La police et l'Agence de cybersécurité de Singapour ont émis un avis conjoint concernant des escroqueries aux cryptomonnaies déguisées en offres d'emploi, après que des victimes ont perdu environ 11,8 millions de dollars.
Les deux agences exhortent les résidents à considérer les offres non sollicitées de travail à distance dans les cryptomonnaies comme un signal d'alarme.
Comment les Singapouriens se font piéger par de fausses offres d'emploi Ces arnaques à l'emploi commencent généralement sur les réseaux sociaux lorsque les victimes répondent à une publicité promettant un emploi en ligne ou un retour sur investissement. La victime est ensuite guidée, par quelqu'un se faisant passer pour un guide bienveillant, dans l'ouverture d'un compte crypto et l'achat de jetons.
Sans surprise, le paiement n'arrive jamais et, dans de nombreux cas, la cible est également convaincue de fournir ses identifiants de connexion ou une phrase de récupération, ce qui permet à l'escroc de vider complètement le compte.
La Police de Singapour et l'Agence de cybersécurité ont directement nommé ce schéma dans un avis conjoint concernant les escroqueries impliquant de fausses offres d'emploi et des systèmes logiciels compromis. Environ 11,8 millions de dollars ont été perdus à cause de ce système spécifique de fausses offres d'emploi.
Singapour a intensifié ses actions répressives auprès de l'industrie crypto jusqu'à présent en 2026. Du 16 mars au 15 avril, les autorités ont bloqué environ 2,86 millions de dollars singapouriens (environ 2,11 millions de dollars US) de pertes, en collaboration avec Coinbase et la bourse sud-coréenne Upbit. La police est intervenue dans plus de 90 cas où des victimes avaient déjà commencé à envoyer des fonds.
Une deuxième opération, d'une durée de six semaines, s'est déroulée du 16 avril au 31 mai et a empêché la perte de plus de 4,2 millions de dollars singapouriens. L'opération impliquait sept sociétés, dont Coinbase, Coinhako, Gemini, Independent Reserve, OKX et StraitsX.

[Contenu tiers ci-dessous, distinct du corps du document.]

(** * node-sdl [src/helpers.cc]: the pointer-marshaling layer

    A shallow embedding of [helpers.cc]: the helpers that box a borrowed
    native pointer (SDL_Surface, SDL_Rect, SDL_PixelFormat, SDL_Joystick,
    TTF_Font) into a script-visible object, unbox it again, project struct
    fields through property accessors, and format the native library's last
    error as an exception.

    The C++ code is stateful: it allocates host objects and object
    templates, keeps one static [Persistent<ObjectTemplate>] per struct
    type, and dereferences native memory it does not own.  All of this is
    threaded through an explicit [State] by a small state-and-fault monad
    [M]; a fault stands for undefined behaviour of the C++ code (a read
    through an invalid pointer, an unchecked cast of a value that is not an
    [External], an out-of-range internal field). *)

From stdpp Require Import gmap strings list.

Local Open Scope string_scope.
Local Open Scope Z_scope.
Local Open Scope list_scope.

(** ** Native side: pointers, structs and memory *)

(** A native pointer.  [Alloc a] is the address of a whole object allocated
    by the native library, [ClipRectOf p] is [&((SDL_Surface* )p)->clip_rect],
    the address of the rectangle embedded in the surface at [p].  All pointer
    types ([SDL_Surface*], [SDL_Rect*], [void*], ...) share this
    representation, so [static_cast] between them is the identity. *)
Inductive ptr : Type :=
  | NULL
  | Alloc (a : positive)
  | ClipRectOf (base : ptr).

#[global] Instance ptr_eq_dec : EqDecision ptr.
Proof. solve_decision. Defined.

(** [SDL_Rect]: [Sint16 x, y; Uint16 w, h]. *)
Record SDL_Rect : Type := mkRect {
  rect_x : Z;
  rect_y : Z;
  rect_w : Z;
  rect_h : Z
}.

(** [SDL_PixelFormat], the fields this layer reads:
    [Uint8 BitsPerPixel; Uint8 BytesPerPixel; Uint32 colorkey; Uint8 alpha]. *)
Record SDL_PixelFormat : Type := mkPixelFormat {
  BitsPerPixel : Z;
  BytesPerPixel : Z;
  colorkey : Z;
  alpha : Z
}.

(** [SDL_Surface], the fields this layer reads:
    [Uint32 flags; SDL_PixelFormat *format; int w, h; Uint16 pitch;
     SDL_Rect clip_rect] (the rectangle is embedded, not pointed to). *)
Record SDL_Surface : Type := mkSurface {
  flags : Z;
  format : ptr;
  surf_w : Z;
  surf_h : Z;
  pitch : Z;
  clip_rect : SDL_Rect
}.

(** What the native library keeps at an allocated address.  [SDL_Joystick]
    and [TTF_Font] are opaque to this file. *)
Inductive NativeObject : Type :=
  | SurfaceObj (s : SDL_Surface)
  | RectObj (r : SDL_Rect)
  | FormatObj (f : SDL_PixelFormat)
  | OpaqueObj.

(** Reading [*p] at each struct type; [None] is an invalid read. *)
Definition deref_surface (m : gmap positive NativeObject) (p : ptr)
  : option SDL_Surface :=
  match p with
  | Alloc a => match m !! a with Some (SurfaceObj s) => Some s | _ => None end
  | _ => None
  end.

Definition deref_format (m : gmap positive NativeObject) (p : ptr)
  : option SDL_PixelFormat :=
  match p with
  | Alloc a => match m !! a with Some (FormatObj f) => Some f | _ => None end
  | _ => None
  end.

Definition deref_rect (m : gmap positive NativeObject) (p : ptr)
  : option SDL_Rect :=
  match p with
  | Alloc a => match m !! a with Some (RectObj r) => Some r | _ => None end
  | ClipRectOf q => clip_rect <$> deref_surface m q
  | NULL => None
  end.

(** ** Host side: values, templates and objects *)

(** The accessor callbacks of this file, as the function pointers that
    [SetAccessor] stores in a template. *)
Inductive AccessorGetter : Type :=
  | fn_GetSurfaceFlags | fn_GetSurfaceFormat | fn_GetSurfaceWidth
  | fn_GetSurfaceHeight | fn_GetSurfacePitch | fn_GetSurfaceRect
  | fn_GetRectX | fn_GetRectY | fn_GetRectW | fn_GetRectH
  | fn_GetFormatBits | fn_GetFormatBytes | fn_GetFormatColorkey
  | fn_GetFormatAlpha.

#[global] Instance AccessorGetter_eq_dec : EqDecision AccessorGetter.
Proof. solve_decision. Defined.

En juin, plus de 2,9 millions de dollars singapouriens ont été sauvés des escrocs, et plus de 130 personnes ont été contactées après avoir été signalées par les bourses. Chainalysis et TRM Labs ont fourni au Centre anti-arnaque et à la Direction des enquêtes cybernétiques de la SPF les outils nécessaires de traçage de la blockchain pour les trois opérations.
Singapour collabore-t-elle avec les autorités étrangères ? Lors de l'opération de juin, la SPF a déclaré avoir partagé les renseignements sur la blockchain issus de l'affaire avec le Federal Bureau of Investigation (FBI) des États-Unis et la brigade des cybercrimes de la police de Nouvelle-Galles du Sud afin de faire surface d'éventuelles victimes et syndicats à l'étranger.
Singapour a perdu environ 182,2 millions de dollars singapouriens à cause d'escroqueries liées aux cryptomonnaies en 2025, soit environ un cinquième de toutes les pertes dues aux escroqueries cette année-là. Cependant, le nombre total de cas d'escroqueries et de cybercriminalité a chuté de 24,8 % pour s'établir à 41 974, et les pertes globales sont tombées à 913,1 millions de dollars singapouriens, contre environ 1,1 milliard en 2024.
La police conseille au public d'ajouter des fonctions de sécurité telles que l'application ScamShield et l'authentification à deux facteurs à leurs comptes et portefeuilles, de vérifier les offres inconnues, de contrôler les annonces et d'informer les autorités de toute activité suspecte via ScamShield ou un rapport de police officiel.